Переадресация (все четыре типа)

Еще одни способ защиты вашей среды DNS заключается в использовании некоторых настроек для переадресации. Это может помочь вам поддерживать стабильную DNS инфраструктуру, гарантируя, что компьютеры и приложения могут по-прежнему иметь доступ к правильному серверу в сети. Есть несколько настроек для переадресации (forwarding) внутри среды Microsoft DNS.

Первая – это стандартная переадресация, изображенная на рисунке 4, при которой все запросы, не касающиеся данного DNS сервера, участвующего в процессе, передаются на другие сервера DNS … переадресуются. Это идеально в тех ситуациях, когда у вас есть внутренний DNS сервер, который используется для всех внутренних названий и Active Directory. Этот сервер DNS настроен для всех клиентов. Однако, этот сервер DNS ничего не знает о названиях в Internet. Поэтому, когда DNS сервер получает запрос, предназначенный для Интернет, то такой запрос передается на другой сервер DNS, который может обработать этот запрос. Это помогает вам защитить внутренние сервера DNS от использования компьютерами, которые являются внешними для вашей сети.

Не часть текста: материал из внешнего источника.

Lemma ParseUint_loop_spec s : forall n, 0 <= n <= maxUint64 ->
  forall v, ParseUint_loop s n = (v, true) <->
    forallb is_digit s = true /\ value s n = v /\ v <= maxUint64.
Proof.
  induction s as [|c s IH]; intros n Hn v; cbn [ParseUint_loop value forallb].
  { split; [intros [= <-]; split_and!; lia || done|]. by intros (_ & <- & _). }
  destruct (is_digit c) eqn:Ec; cbn [andb].
  2: { destruct (letter_not_digit c Ec) as [E|(d & Hd & E)]; rewrite E; [by split; [|intros [? _]]|].
       apply Z.leb_le in Hd. rewrite Hd. by split; [|intros [? _]]. }
  unfold is_digit in Ec. rewrite Ec. apply andb_true_iff in Ec as [E1 E2]. apply Z.leb_le in E1, E2.
  destruct (10 <=? c - 48) eqn:E10; [lia|].
  assert (Hbig : maxUint64 < n * 10 + (c - 48) -> forallb is_digit s = true -> maxUint64 < value s (n * 10 + (c - 48))).
  { intros Hb Hs. pose proof (value_grow s (n * 10 + (c - 48)) Hs). lia. }
  destruct (maxUint64 / 10 + 1 <=? n) eqn:Ecut.
  { split; [done|]. intros (Hs & Hv & Hm). apply Z.leb_le in Ecut.
    assert (Hb : maxUint64 < n * 10 + (c - 48)) by max_lia. specialize (Hbig Hb Hs). lia. }
  apply Z.leb_gt in Ecut. cbv zeta.
  assert (Eu : u64 (n * 10) = n * 10) by (apply Z.mod_small; max_lia). rewrite Eu.
  destruct (Z.le_gt_cases (n * 10 + (c - 48)) maxUint64) as [Hle|Hgt].
  - assert (Eu1 : u64 (n * 10 + (c - 48)) = n * 10 + (c - 48)) by (apply Z.mod_small; max_lia).
    rewrite Eu1. destruct ((n * 10 + (c - 48) <? n * 10) || (maxUint64 <? n * 10 + (c - 48))) eqn:Eo; [lia|].
    apply IH. lia.
  - assert (Eu1 : u64 (n * 10 + (c - 48)) < n * 10).
    { unfold u64. rewrite <- (Z_mod_plus_full _ (-1)), Z.mod_small; max_lia. }
    apply Z.ltb_lt in Eu1. rewrite Eu1. cbn [orb].
    split; [done|]. intros (Hs & Hv & Hm). specialize (Hbig Hgt Hs). lia.
Qed.

(** [ParseUint] accepts exactly the texts of decimal digits whose value
    fits into 64 bits, and returns this value. *)
Theorem ParseUint_spec s v :
  ParseUint s = (v, true) <->
  bytes_of_string s <> [] /\ forallb is_digit (bytes_of_string s) = true /\
  value (bytes_of_string s) 0 = v /\ v <= maxUint64.
Proof.
  unfold ParseUint. destruct (bytes_of_string s) as [|c l] eqn:E; [split; [done|by intros [? _]]|].
  rewrite ParseUint_loop_spec by max_lia. split; [by intros (? & ? & ?)|by intros (_ & ? & ? & ?)].
Qed.

(** ** The decimal text *)

Lemma fmtInteger_loop_digits fuel : forall u buf,
  0 <= u < 10 ^ Z.of_nat fuel -> forallb is_digit buf = true ->
  forallb is_digit (fmtInteger_loop fuel u buf) = true /\
  forall n, n = 0 -> value (fmtInteger_loop fuel u buf) n = value buf u.
Proof.
  induction fuel as [|fuel IH]; intros u buf Hu Hb.
  { cbn in Hu. cbn [fmtInteger_loop]. split; [done|]. intros n ->. by replace u with 0 by lia. }
  cbn [fmtInteger_loop]. cbv zeta. destruct (10 <=? u) eqn:E.
  - apply Z.leb_le in E. assert (Hd : 0 <= u - u / 10 * 10 < 10) by (pose proof (Z.mod_eq u 10); pose proof (Z.mod_pos_bound u 10); lia).
    assert (Eu : u8 (48 + u - u / 10 * 10) = 48 + (u - u / 10 * 10)) by (unfold u8; rewrite Z.mod_small; lia).
    rewrite Eu. destruct (IH (u / 10) (48 + (u - u / 10 * 10) :: buf)) as [IH1 IH2].
    + rewrite Nat2Z.inj_succ, Z.pow_succ_r in Hu by lia. split; [apply Z.div_pos; lia|].
      apply Z.div_lt_upper_bound; lia.
    + cbn [forallb]. rewrite Hb. unfold is_digit. lia.
    + split; [done|]. intros n Hn. rewrite (IH2 n Hn). cbn [value]. f_equal. lia.
  - apply Z.leb_gt in E. cbn [forallb value]. rewrite Hb. split; [unfold is_digit; lia|].
    intros n ->. f_equal. lia.
Qed.


Lemma fmtInteger_loop_length fuel : forall u buf, lenZ (fmtInteger_loop fuel u buf) <= Z.of_nat fuel + lenZ buf.
Proof.
  induction fuel as [|fuel IH]; intros u buf; cbn [fmtInteger_loop]; [lia|]. cbv zeta.
  case_match; [|rewrite lenZ_cons; lia]. etransitivity; [apply IH|]. rewrite lenZ_cons. lia.
Qed.

Lemma digit_bytes l : forallb is_digit l = true -> Forall is_byte l.
Proof.
  intros Hl. rewrite forallb_forall in Hl. apply List.Forall_forall. intros c Hc. specialize (Hl c Hc).
  unfold is_digit in Hl. unfold is_byte. lia.
Qed.

Lemma fmtInteger_bytes v : 0 <= v < 10 ^ 20 ->
  bytes_of_string (fmtInteger v) = fmtInteger_loop 20 v [] /\ forallb is_digit (fmtInteger_loop 20 v []) = true /\
  value (fmtInteger_loop 20 v []) 0 = v.
Proof.
  intros Hv. destruct (fmtInteger_loop_digits 20 v [] Hv eq_refl) as [Hd He].
  unfold fmtInteger. cbv zeta. destruct (v <? 0) eqn:E; [lia|]. cbn [app].
  rewrite bytes_of_string_of_bytes by by apply digit_bytes. split_and!; [done|done|]. by rewrite He.
Qed.

(** ** Two digits at a time *)

Lemma smallsString_digits k : 0 <= k < 100 ->
  nthZ 0 smallsString (k * 2) = 48 + k / 10 /\ nthZ 0 smallsString (k * 2 + 1) = 48 + k mod 10.
Proof.
  intros Hk. assert (Hall : forallb (fun k => (nthZ 0 smallsString (k * 2) =? 48 + k / 10) &&
    (nthZ 0 smallsString (k * 2 + 1) =? 48 + k mod 10)) (map Z.of_nat (seq 0 100)) = true) by (vm_compute; reflexivity).
  pose proof (forallb_below _ _ k Hall ltac:(lia)). lia.
Qed.

Lemma digit_u8 d : 0 <= d < 10 -> u8 (48 + d) = 48 + d.
Proof. intros Hd. unfold u8. rewrite Z.mod_small; lia. Qed.

Lemma div_digit u : 48 + u - u / 10 * 10 = 48 + u mod 10.
Proof. pose proof (Z.mod_eq u 10). lia. Qed.

Lemma fmtInteger_loop_step n u buf : 10 <= u ->
  fmtInteger_loop (S n) u buf = fmtInteger_loop n (u / 10) (48 + u mod 10 :: buf).
Proof.
  intros Hu. cbn [fmtInteger_loop]. cbv zeta. apply Z.leb_le in Hu. rewrite Hu, div_digit, digit_u8; [done|].
  by apply Z.mod_pos_bound.
Qed.

Lemma fmtInteger_loop_last n u buf : u < 10 -> fmtInteger_loop (S n) u buf = 48 + u :: buf.
Proof. intros Hu. cbn [fmtInteger_loop]. cbv zeta. destruct (10 <=? u) eqn:E; [lia|done]. Qed.

Lemma mod_100_low u : (u mod 100) mod 10 = u mod 10.
Proof.
  rewrite (Z.mod_eq u 100) by lia. replace (u - 100 * (u / 100)) with (u + (- 10 * (u / 100)) * 10) by lia.
  by rewrite Z.mod_add.
Qed.

Lemma mod_100_high u : u mod 100 / 10 = (u / 10) mod 10.
Proof.
  rewrite (Z.mod_eq u 100), (Z.mod_eq (u / 10) 10), Z.div_div by lia. change (10 * 10) with 100.
  replace (u - 100 * (u / 100)) with (u + (- 10 * (u / 100)) * 10) by lia. rewrite Z.div_add by lia. lia.
Qed.

Lemma formatBits_loop_pairs n : forall u a us a',
  0 <= u < 100 * 100 ^ Z.of_nat n -> formatBits_loop n u a = (us, a') ->
  0 <= us < 100 /\
  fmtInteger_loop (2 + 2 * n) u a =
    (if 10 <=? us then [nthZ 0 smallsString (us * 2); nthZ 0 smallsString (us * 2 + 1)]
     else [nthZ 0 smallsString (us * 2 + 1)]) ++ a'.
Proof.
  assert (Hbase : forall n u a, 0 <= u < 100 -> fmtInteger_loop (2 + n) u a =
    (if 10 <=? u then [nthZ 0 smallsString (u * 2); nthZ 0 smallsString (u * 2 + 1)]
     else [nthZ 0 smallsString (u * 2 + 1)]) ++ a).
  { intros n' u a Hu. destruct (smallsString_digits u Hu) as [-> ->]. cbn [Nat.add]. destruct (10 <=? u) eqn:E.
    - apply Z.leb_le in E. assert (u / 10 < 10) by (apply Z.div_lt_upper_bound; lia).
      rewrite fmtInteger_loop_step, fmtInteger_loop_last by lia. reflexivity.
    - apply Z.leb_gt in E. rewrite fmtInteger_loop_last by lia. rewrite Z.mod_small by lia. reflexivity. }
  induction n as [|n IH]; intros u a us a' Hu E; cbn [formatBits_loop] in E.
  { injection E as <- <-. rewrite Z.pow_0_r in Hu. split; [lia|]. apply (Hbase 0%nat). lia. }
  destruct (100 <=? u) eqn:E100.
  - apply Z.leb_le in E100. cbv zeta in E.
    assert (Hu' : 0 <= u / 100 < 100 * 100 ^ Z.of_nat n).
    { rewrite Nat2Z.inj_succ, Z.pow_succ_r in Hu by lia. split; [apply Z.div_pos; lia|].
      apply Z.div_lt_upper_bound; lia. }
    destruct (IH _ _ _ _ Hu' E) as [Hus IH'].
    split; [done|]. rewrite <- IH'. clear IH IH' E.
    destruct (smallsString_digits (u mod 100) (Z.mod_pos_bound u 100 ltac:(lia))) as [-> ->].
    replace (2 + 2 * S n)%nat with (S (S (2 + 2 * n)))%nat by lia.
    assert (10 <= u / 10) by (apply Z.div_le_lower_bound; lia).
    rewrite !fmtInteger_loop_step by lia. rewrite Z.div_div by lia. change (10 * 10) with 100.
    rewrite mod_100_low, mod_100_high. done.
  - apply Z.leb_gt in E100. injection E as <- <-. split; [lia|]. apply (Hbase (2 * S n)%nat). lia.
Qed.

Рисунок 4: Переадресация для сервера Windows DNS server

Еще одна настройка, которая есть у нас в распоряжении, это сделать переадресацию более направленной. Это сможет гарантировать, что все запросы попадут (будут переадресованы) на нужный сервер DNS, что сведет риск взлома информации к минимуму. Эта настройка называется условной переадресацией (conditional forwarding), и изображена в верхней части на рисунке 4. Ее можно использовать в среде, где у вас используются несколько внутренних пространств имен DNS namespaces, и вы не хотите полагаться на Интернет или некоторые другие инфраструктуры DNS для преобразования имен. В этом случае каждый сервер DNS передает запросы на другие пространства имен для клиентов.

Резюме

DNS может быть сложным, но после более подробного рассмотрения он уже кажется не таким сложным, и его можно правильно обезопасить. В этой статье вы увидели, что DNS может защитить базу данных, настроенную для правильных серверов DNS, которые должны передавать зоны передачи. В такой ситуации ваши основные зоны, или зоны, интегрированные в Active Directory, будут иметь специальные дополнительные сервера DNS, с которыми они будут взаимодействовать. Без такой конфигурации, хакерские сервера DNS могут получить очень важную информацию относительно вашей сети. Еще одна возможность для обеспечения безопасности DNS. Безопасность DNS серверов можно обеспечить за счет интеграции с Active Directory, или за счет более современных технологий, как IPSec или VPN туннель. Наконец, контроль над переадресацией DNS может гарантировать более точное преобразование имен, а также поможет лучше защитить ваши внутренние DNS сервера от взлома.